Regulation of the NADP-glutamate dehydrogenase gene gdhA in Aspergillus nidulans by the Zn(II)2Cys6 transcription factor LeuB.

Microbiology (Reading) 2013 Dec 11;159(Pt 12):2467-2480. Epub 2013 Sep 11.

Department of Genetics, University of Melbourne, Parkville, VIC 3010, Australia.
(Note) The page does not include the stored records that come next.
(** * fix_systemtime.py: a shallow embedding and its specification

    The script scans a Rust source tree for [SystemTime::now()], sorts the
    hits into categories and rewrites some of them in place.  This file
    embeds the script (string primitives, the regular expressions it uses,
    the file system it reads and writes, the methods of [SystemTimeFixer]
    and [main]) and proves or refutes the properties stated about it.

    Modelling conventions.
    - Text is [list ascii], restricted to ASCII as far as the classes [\s]
      and [\w] are concerned.  A file holds the text as stored; reading it
      turns every CR LF and every CR into a line feed, as [open(p, 'r')]
      does, and writing stores the text given, a line feed as a line feed
      (the line separator of a POSIX system).
    - Paths are the strings [str(path)] prints; the project root is given in
      the normal form pathlib keeps (no trailing slash, not [.]).
    - The file system is an association list from paths to contents, in the
      order the directory walk yields them, plus a list of directories; a
      directory also exists when a file lies below it.  The walk yields the
      files in that order and then the directories whose name matches;
      Python leaves the order of a walk to the operating system.  *)

From Stdlib Require Import Ascii String DecimalString.
From Stdlib Require Import List ZArith Lia Bool Arith PeanoNat.
Import ListNotations.

Set Implicit Arguments.

(** ** Python text *)

Module Py.

Definition str := list ascii.

(** [lit "abc"] is the text of a Python string literal. *)
Definition lit (s : string) : str := list_ascii_of_string s.
Arguments lit : simpl never.

Definition LF : ascii := ascii_of_nat 10.

Definition eqb_str (a b : str) : bool :=
  if list_eq_dec ascii_dec a b then true else false.

(** [s.startswith(p)], returning what follows the prefix. *)
Fixpoint strip_prefix (p s : str) : option str :=
  match p with
  | [] => Some s
  | a :: p' =>
      match s with
      | [] => None
      | b :: s' => if Ascii.eqb a b then strip_prefix p' s' else None
      end
  end.
(** * Health monitor app: the metric synchronisation code and the session
    state of the live-session screen

    Shallow embedding of
    - [src/services/metricsStore.ts]  (the local metric store, two backends),
    - [src/services/api.ts]           ([fetchLatestMetrics]),
    - [src/screens/JoinRoomScreen.tsx] (the error-message extraction of
      [requestToken]),
    - [src/screens/LiveSessionScreen.tsx] ([loadMetrics], the socket's
      [onmessage] handler, [retryConnect] and the LiveKit callbacks).

    Run-time values are JavaScript values: the TypeScript casts
    ([payload.data as HealthMetric[]], [payload as HealthMetric]) check
    nothing, so the view and the memory cache hold whatever the channel
    delivered. *)

From Stdlib Require Import ZArith String Ascii List Lia.
From Stdlib Require QArith Qround Qminmax Lqa.
From stdpp Require Import base option list gmap strings sorting pretty.

Set Warnings "-register-all".

Open Scope string_scope.
Open Scope Z_scope.

(** ** JavaScript values *)

Module JS.

(** The values [JSON.parse] builds, plus [undefined], which reading an absent
    property yields.  Numbers are carried as integers: the code modelled here
    only tests them for truthiness and for equality, it never computes with
    them.  An object is the list of its own properties in the order
    [JSON.parse] produced them, each key once. *)
Inductive jsval : Type :=
  | JUndefined
  | JNull
  | JBool (b : bool)
  | JNum (n : Z)
  | JStr (s : string)
  | JArr (items : list jsval)
  | JObj (fields : list (string * jsval)).
Lemma findOverall_unfold : forall s,
  checks.findOverall s =
  match checks.matchOverall s with
  | Some (digits, rest) =>
      [substring 0 (String.length s - String.length rest) s; digits]
  | None =>
      match s with
      | String _ s' => checks.findOverall s'
      | EmptyString => []
      end
  end.
Proof. intros [|c s]; reflexivity. Qed.

Lemma overallAt_cons : forall c s pre X,
  overallAt s pre X -> overallAt (String c s) (String c pre) X.
Proof.
  intros c s pre X (ws1 & ws2 & ws3 & post & E & H).
  exists ws1, ws2, ws3, post. split; [|exact H]. simpl. now f_equal.
Qed.

Lemma overallAt_cons_inv : forall c d s pre X,
  overallAt (String c s) (String d pre) X -> overallAt s pre X.
Proof.
  intros c d s pre X (ws1 & ws2 & ws3 & post & E & H).
  exists ws1, ws2, ws3, post. split; [|exact H]. simpl in E. now injection E.
Qed.

Lemma overallAt_nil : forall s X,
  overallAt s "" X -> exists rest, checks.matchOverall s = Some (X, rest).
Proof.
  intros s X (ws1 & ws2 & ws3 & post & E & H1 & H2 & H3 & HX & Hne).
  exists post. rewrite E. now apply matchOverall_complete.
Qed.

Lemma overallAt_nonempty : forall pre X, ~ overallAt "" pre X.
Proof.
  intros pre X (ws1 & ws2 & ws3 & post & E & _).
  destruct pre; discriminate.
Qed.

(** [findOverall] finds the leftmost occurrence, or nothing when the
    pattern does not occur. *)
Lemma findOverall_cases : forall s,
  (checks.findOverall s = [] /\ ~ overallOccurs s) \/
  (exists whole X, checks.findOverall s = [whole; X] /\ firstOverall s X).
Proof.
  induction s as [|c s IH]; rewrite findOverall_unfold.
  - destruct (checks.matchOverall "") as [[X rest]|] eqn:Em.
    + apply matchOverall_sound in Em. now apply overallAt_nonempty in Em.
    + left. split; [reflexivity|]. intros (pre & X & H).
      now apply overallAt_nonempty in H.
  - destruct (checks.matchOverall (String c s)) as [[X rest]|] eqn:Em.
    + right. do 2 eexists. split; [reflexivity|].
      exists "". split; [now apply matchOverall_sound in Em|].
      intros; simpl; lia.
    + assert (Hhead : forall X, ~ overallAt (String c s) "" X).
      { intros X H. apply overallAt_nil in H as [rest H]. congruence. }
      destruct IH as [[Hnil Hno] | (whole & X & Hf & pre & Hat & Hmin)].
      * left. split; [assumption|]. intros ([|d pre] & X & H).
        -- now apply Hhead in H.
        -- apply overallAt_cons_inv in H. apply Hno. now exists pre, X.
      * right. exists whole, X. split; [assumption|].
        exists (String c pre). split; [now apply overallAt_cons|].
        intros [|d pre'] X' H.
        -- now apply Hhead in H.
        -- apply overallAt_cons_inv in H. apply Hmin in H. simpl. lia.
Qed.

Lemma firstOverall_unique : forall s X X',
  firstOverall s X -> firstOverall s X' -> X = X'.
Proof.
  induction s as [|c s IH]; intros X X' (pre & Hat & Hmin) (pre' & Hat' & Hmin').
  - now apply overallAt_nonempty in Hat.
  - pose proof (Hmin _ _ Hat') as H1. pose proof (Hmin' _ _ Hat) as H2.
    destruct pre as [|d pre], pre' as [|d' pre']; simpl in H1, H2; try lia.
    + apply overallAt_nil in Hat as [rest E]. apply overallAt_nil in Hat' as [rest' E'].
      congruence.
    + apply overallAt_cons_inv in Hat, Hat'.
      apply (IH X X').
      * exists pre. split; [assumption|]. intros p Y HY.
        apply (overallAt_cons c) in HY. apply Hmin in HY. simpl in HY. lia.
      * exists pre'. split; [assumption|]. intros p Y HY.
        apply (overallAt_cons c) in HY. apply Hmin' in HY. simpl in HY. lia.
Qed.

Lemma digit_value : forall c,
  strconv.isDigit c = true -> 0 <= Z.of_nat (nat_of_ascii c) - 48 <= 9.
Proof.
  intros c H. unfold strconv.isDigit in H. cbv zeta in H.
  apply andb_true_iff in H as [H1 H2].
  apply Nat.leb_le in H1, H2. lia.
Qed.

Lemma digitsValue_nonneg : forall X acc,
  strconv.allDigits X = true -> 0 <= acc -> 0 <= strconv.digitsValue acc X.
Proof.
  induction X as [|c X IH]; intros acc H Hacc;
    cbn [strconv.digitsValue strconv.allDigits] in *; [assumption|].
  apply andb_true_iff in H as [Hc HX]. apply IH; [assumption|].
  pose proof (digit_value c Hc). lia.
Qed.

Lemma Atoi_digits : forall X,
  strconv.allDigits X = true -> X <> "" ->
  (strconv.digitsValue 0 X <= strconv.maxInt ->
   strconv.Atoi X = Ok (strconv.digitsValue 0 X)) /\
  (strconv.maxInt < strconv.digitsValue 0 X -> exists e, strconv.Atoi X = Err e).
Proof.
  intros X HX Hne. pose proof (digitsValue_nonneg X 0 HX ltac:(lia)) as Hpos.
  assert (E : strconv.Atoi X =
              if (strconv.maxInt <? strconv.digitsValue 0 X)%Z
              then Err ("strconv.Atoi: parsing " ++ X ++ ": value out of range")
              else Ok (strconv.digitsValue 0 X)).
  { destruct X as [|c X]; [congruence|].
    assert (Hbody : (String c X =? "") || negb (strconv.allDigits (String c X)) = false)
      by now rewrite HX.
    assert (Hmin : (strconv.digitsValue 0 (String c X) <? strconv.minInt)%Z = false).
    { apply Z.ltb_ge. unfold strconv.minInt. lia. }
    unfold strconv.Atoi.
    simpl in HX. apply andb_true_iff in HX as [Hc _].
    ascii_cases c; try discriminate Hc; rewrite Hbody, Hmin; reflexivity. }
  rewrite E. split; intros H.
  - destruct (Z.ltb_spec strconv.maxInt (strconv.digitsValue 0 X)); [lia|reflexivity].
  - destruct (Z.ltb_spec strconv.maxInt (strconv.digitsValue 0 X)); [eauto|lia].
Qed.

Lemma standalone_Atoi : forall m,
  standaloneNumber m = true -> exists v, strconv.Atoi m = Ok v /\ 1 <= v <= 10.
Proof.
  intros [|c [|d [|e m]]] H; try discriminate.
  - ascii_cases c; try discriminate H;
      (eexists; split; [vm_compute; reflexivity | lia]).
  - ascii_cases c; cbn in H; try discriminate H;
      ascii_cases d; cbn in H; try discriminate H;
      (eexists; split; [vm_compute; reflexivity | lia]).
Qed.

Lemma standalone_shape : forall m,
  standaloneNumber m = true ->
  (exists c, m = String c "" /\
             ((49 <=? nat_of_ascii c) && (nat_of_ascii c <=? 57))%nat = true) \/
  m = "10".
Proof.
  intros [|c [|d [|e m]]] H; try discriminate.
  - left. eauto.
  - right. simpl in H. apply andb_true_iff in H as [Hc Hd].
    apply Nat.eqb_eq in Hc, Hd.
    rewrite <- (ascii_nat_embedding c), <- (ascii_nat_embedding d), Hc, Hd.
    reflexivity.
Qed.
(** X9. When no seller total is NaN, [ranking_vendedores] is in
    non-increasing order of totals: the total of each entry is at least
    the total of every later entry, so the first entry holds a largest
    total. *)
Theorem ranking_vendedores_sem_nan {D : Type} (vs : list (venda D)) (n : Z) :
  Forall (fun e => is_nan (StatsVendedor.total_vendas (snd e)) = false)
    (calcular_vendas_por_vendedor vs) ->
  nao_crescente (fun a b : string * float => (snd a <=? snd b)%float = true)
    (ranking_vendedores vs n).
Proof.
  intros Hnan. rewrite ranking_vendedores_completo. unfold nao_crescente.
  apply StronglySorted_map. cbn [snd]. apply StronglySorted_take.
  apply Sorted_StronglySorted.
  - intros a b c Hab Hbc. now apply (float_leb_trans _ _ _ Hbc Hab).
  - eapply Sorted_Forall_impl
      with (P := fun e => is_nan (StatsVendedor.total_vendas (snd e)) = false);
      [| | apply (sorted_reverse_decrescente
                    (fun item : string * StatsVendedor.t =>
                       StatsVendedor.total_vendas (snd item)))].
    + intros a b Ha Hb H. now apply float_leb_of_not_ltb.
    + eapply Permutation_Forall; [symmetry; apply sorted_reverse_perm|].
      exact Hnan.
Qed.

Lemma ranking_vendedores_sem_nan_witness :
  let vs := vendas (RelatorioFinalEdu.executar inicial exemplo) in
  forallb (fun e => negb (is_nan (StatsVendedor.total_vendas (snd e))))
    (calcular_vendas_por_vendedor vs) = true
  /\ ranking_vendedores vs 5
     = [("Maria Silva"%string, 7750%float);
        ("Carlos Andrade"%string, 1599.5%float);
        ("Ana Pereira"%string, 850%float)]
  /\ nao_crescente (fun a b : string * float => (snd a <=? snd b)%float = true)
       (ranking_vendedores vs 5).
Proof.
  cbv zeta. split; [vm_compute; reflexivity|].
  split; [vm_compute; reflexivity|].
  apply ranking_vendedores_sem_nan.
  apply Forall_forall. intros e He.
  assert (Hb : forallb
                 (fun e => negb (is_nan (StatsVendedor.total_vendas (snd e))))
                 (calcular_vendas_por_vendedor
                    (vendas (RelatorioFinalEdu.executar inicial exemplo)))
               = true) by (vm_compute; reflexivity).
  rewrite forallb_forall in Hb. apply negb_true_iff, Hb, He.
Defined.

(** ** The general report and the report of one seller, field by field *)

Section RelatoriosMais.

Import Py.

Context {D : Type}.

Lemma string_append_assoc (a b c : string) :
  ((a ++ b) ++ c = a ++ (b ++ c))%string.
Proof. induction a as [|x a IH]; simpl; [reflexivity|now rewrite IH]. Qed.

Lemma contem_refl (s : string) : contem s s.
Proof.
  exists EmptyString, EmptyString. simpl.
  induction s as [|x s IH]; simpl; [reflexivity|now rewrite <- IH].
Qed.

Lemma contem_trans (a b c : string) : contem a b -> contem b c -> contem a c.
Proof.
  intros (p & s & ->) (p' & s' & ->).
  exists (p' ++ p)%string, (s ++ s')%string.
  now rewrite !string_append_assoc.
Qed.

Lemma lower_char_idempotent (c : ascii) :
  lower_char (lower_char c) = lower_char c.
Proof. destruct c as [[] [] [] [] [] [] [] []]; reflexivity. Qed.

Lemma lower_idempotent (s : string) : lower (lower s) = lower s.
Proof.
  induction s as [|c s IH]; simpl; [reflexivity|].
  now rewrite lower_char_idempotent, IH.
Qed.

Lemma fold_left_soma_de {A : Type} (f : A -> Z) (g : list A) (q : Z) :
  fold_left (fun acc a => acc + f a) g q = q + soma_de f g.
Proof.
  revert q. unfold soma_de. induction g as [|a g IH]; intros q; simpl;
    [lia|]. rewrite IH. lia.
Qed.

Lemma produtos_vendidos_entradas (l : list (venda D)) :
  fold_left
    (fun d v => dict_update 0 (fun q => q + quantidade v) (produto v) d) l []
  = map (fun k => (k, soma_de quantidade (grupo produto k l)))
      (distintos (map produto l)).
Proof.
  rewrite (dict_fold_spec (@produto D) 0 (fun v q => q + quantidade v) l).
  apply map_ext. intros k. f_equal.
  now rewrite (fold_left_soma_de quantidade).
Qed.

Lemma gerar_relatorio_vendedor_ext (vs : list (venda D)) (q1 q2 : string) :
  lower q1 = lower q2 ->
  gerar_relatorio_vendedor vs q1 = gerar_relatorio_vendedor vs q2.
Proof.
  intros H. unfold gerar_relatorio_vendedor.
  assert (E : filter (corresponde q1) vs = filter (corresponde q2) vs).
  { apply filter_ext. intros v. unfold corresponde. now rewrite H. }
  now rewrite E.
Qed.
(* ===================================================================== *)
(** * [get_available_models] and the model endpoints *)
(* ===================================================================== *)

Lemma odict_get_of_name {V} (k : str) (d : odict V) :
  k ∈ List.map fst d -> is_Some (odict_get k d).
Proof.
  induction d as [|[k' v] d IH]; simpl; [intros H; inversion H|].
  intros H. destruct (decide (k' = k)) as [->|Hne]; [eauto|].
  apply IH. apply elem_of_cons in H as [->|H]; [congruence | exact H].
Qed.

Lemma cached_models_ext (p q : Process) (k : str) :
  _instances p !! k = _instances q !! k ->
  cached_models p k = cached_models q k.
Proof. unfold cached_models. by intros ->. Qed.

(** What one run of the loop of [get_available_models] does. *)
Lemma collect_models_spec (names : list str) (models_ : list ModelInfo)
    (p : Process) :
  let r := LLMFactory.collect_models names models_ p in
  fst r = models_ ++ concat (List.map (cached_models (snd r)) names)
  /\ _llm_classes (snd r) = _llm_classes p
  /\ (forall k inst, _instances p !! k = Some inst ->
                     _instances (snd r) !! k = Some inst)
  /\ (forall k inst, _instances (snd r) !! k = Some inst ->
        _instances p !! k = Some inst
        \/ (k ∈ names /\ _instances p !! k = None
            /\ odict_get k (_llm_classes p) = Some (obj_class inst)))
  /\ (forall k, k ∈ names -> is_Some (odict_get k (_llm_classes p)) ->
                is_Some (_instances (snd r) !! k)).
Proof.
  cbv zeta. revert models_ p.
  induction names as [|k names IH]; intros models_ p.
  - simpl. rewrite app_nil_r. repeat split; auto.
    intros k H. inversion H.
  - cbn [LLMFactory.collect_models]. cbv zeta.
    set (p1 := match _instances p !! k with
               | Some _ => p
               | None => match odict_get k (_llm_classes p) with
                         | Some c => LLMFactory.instantiate k c p
                         | None => p
                         end
               end).
    assert (Hcls : _llm_classes p1 = _llm_classes p).
    { subst p1. destruct (_instances p !! k); [reflexivity|].
      by destruct (odict_get k (_llm_classes p)). }
    assert (Hkeep : forall k' inst, _instances p !! k' = Some inst ->
                                    _instances p1 !! k' = Some inst).
    { subst p1. intros k' inst Hk'.
      destruct (_instances p !! k) eqn:Hi; [exact Hk'|].
      destruct (odict_get k (_llm_classes p)); [|exact Hk'].
      cbn [LLMFactory.instantiate _instances].
      rewrite lookup_insert_ne; [exact Hk'|]. intros ->. congruence. }
    assert (Hnew : forall k' inst, _instances p1 !! k' = Some inst ->
      _instances p !! k' = Some inst
      \/ (k' = k /\ _instances p !! k' = None
          /\ odict_get k' (_llm_classes p) = Some (obj_class inst))).
    { subst p1. intros k' inst.
      destruct (_instances p !! k) eqn:Hi; [by left|].
      destruct (odict_get k (_llm_classes p)) eqn:Hc; [|by left].
      cbn [LLMFactory.instantiate _instances].
      destruct (decide (k = k')) as [<-|Hne].
      - rewrite lookup_insert_eq. intros [= <-]. right. by repeat split.
      - rewrite lookup_insert_ne by exact Hne. by left. }
    assert (Hhere : is_Some (odict_get k (_llm_classes p)) ->
                    is_Some (_instances p1 !! k)).
    { subst p1. intros [c Hc].
      destruct (_instances p !! k) eqn:Hi; [rewrite Hi; eauto|].
      rewrite Hc. cbn [LLMFactory.instantiate _instances].
      rewrite lookup_insert_eq. eauto. }
    fold (cached_models p1 k).
    specialize (IH (models_ ++ cached_models p1 k) p1).
    set (r := LLMFactory.collect_models names
                (models_ ++ cached_models p1 k) p1) in *.
    destruct IH as (Hm & Hc & Hk & Hn & Hs).
    split; [|split; [|split; [|split]]].
    + rewrite Hm, <- app_assoc. f_equal. cbn [List.map concat]. f_equal.
      apply cached_models_ext.
      destruct (_instances p1 !! k) as [inst|] eqn:Hi.
      * symmetry. exact (Hk _ _ Hi).
      * destruct (_instances (snd r) !! k) as [inst|] eqn:Hi';
          [|reflexivity].
        destruct (Hn _ _ Hi') as [H|(_ & _ & H)]; [congruence|].
        rewrite Hcls in H.
        destruct (Hhere ltac:(eauto)) as [? ?]. congruence.
    + by rewrite Hc.
    + intros k' inst H. apply Hk, Hkeep, H.
    + intros k' inst H. destruct (Hn _ _ H) as [H1|(Hin & Hnone & Hc')].
      * destruct (Hnew _ _ H1) as [H2|(-> & H2 & H3)]; [by left|].
        right. split; [by left | by split].
      * destruct (_instances p !! k') as [inst'|] eqn:Hp.
        -- rewrite (Hkeep _ _ Hp) in Hnone. discriminate.
        -- right. split; [by right|]. split; [reflexivity|].
           by rewrite <- Hcls.
    + intros k' Hin Hreg. apply elem_of_cons in Hin as [->|Hin].
      * destruct (Hhere Hreg) as [inst Hi]. rewrite (Hk _ _ Hi). eauto.
      * apply Hs; [exact Hin|]. by rewrite Hcls.
Qed.
(** X13: [replace_geotiff_alpha] returns exactly when the input file
    exists and has 3 bands, or 4 bands of a dtype other than [int8]. *)
Theorem replace_geotiff_alpha_ok_iff (input_path output_path : string)
    (files : gmap string Raster) :
  (exists files', replace_geotiff_alpha input_path output_path files = Ok files') <->
  exists src, files !! input_path = Some src /\
    (raster_count src = 3 \/
     raster_count src = 4 /\ raster_dtype src <> "int8"%string).
Proof.
  destruct (replace_geotiff_alpha_cases input_path output_path files)
    as [(Hnone & ->) | [(src & Hsrc & H3 & H4 & ->)
       | [(src & Hsrc & H4 & Hd & ->) | (src & dst & Hsrc & Hc & _ & _ & _ & ->)]]].
  - split; [intros [? [=]] | intros (src & Hsrc & _); congruence].
  - split; [intros [? [=]]|]. intros (src' & Hsrc' & Hc).
    assert (src' = src) by congruence. subst. lia.
  - split; [intros [? [=]]|]. intros (src' & Hsrc' & Hc).
    assert (src' = src) by congruence. subst. destruct Hc as [Hc | [_ Hc]];
      [lia | contradiction].
  - split; eauto.
Qed.

(** X14: when [replace_geotiff_alpha] returns, the output file holds a
    3-band raster with the data type of the input, and no other file has
    changed. *)
Theorem replace_geotiff_alpha_output (input_path output_path : string)
    (files files' : gmap string Raster) :
  replace_geotiff_alpha input_path output_path files = Ok files' ->
  exists src dst,
    files !! input_path = Some src /\ files' !! output_path = Some dst /\
    raster_count dst = 3 /\ raster_dtype dst = raster_dtype src /\
    forall path, path <> output_path -> files' !! path = files !! path.
Proof.
  destruct (replace_geotiff_alpha_cases input_path output_path files)
    as [(_ & ->) | [(src & _ & _ & _ & ->)
       | [(src & _ & _ & _ & ->) | (src & dst & Hsrc & _ & Hc & Hd & _ & ->)]]];
    try discriminate.
  intros [= <-]. exists src, dst. split; [exact Hsrc|].
  split; [apply lookup_insert_eq|]. split; [exact Hc|]. split; [exact Hd|].
  intros path Hne. now apply lookup_insert_ne.
Qed.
NADP-dependent glutamate dehydrogenase (NADP-GDH) is a key enzyme in the assimilation of alternative nitrogen nutrient sources through ammonium in fungi. In Aspergillus nidulans, NADP-GDH is encoded by gdhA. Several transcription factors are known to regulate gdhA expression, including AreA, the major transcription activator of nitrogen metabolic genes, and TamA, a co-activator of AreA. TamA also interacts with LeuB, the regulator of leucine biosynthesis. We have investigated the effects of leucine biosynthesis on gdhA regulation, and found that leucine regulates the levels of NADP-GDH activity and gdhA expression. We show, using mutants with perturbed levels of α-isopropylmalate (α-IPM), that this leucine biosynthesis intermediate affects gdhA regulation. Leucine regulation of gdhA requires a functional LeuB with an intact Zn(II)2Cys6 DNA-binding domain. By analysing the prevalence of putative LeuB DNA-binding sites in promoters of gdhA orthologues we predict broad conservation of leucine regulation of NADP-GDH expression within ascomycetes except in the fusaria and fission yeasts. Using promoter mutations in gdhA-lacZ reporter genes we identified two sites of action for LeuB within the A. nidulans gdhA promoter. These two sites lack sequence identity, with one site conforming to the predicted LeuB DNA-binding site consensus motif, whereas the second site is a novel regulatory sequence element conserved in Aspergillus gdhA promoters. These data suggest that LeuB regulates NADP-GDH expression in response to leucine levels, which may act as an important sensor of nitrogen availability.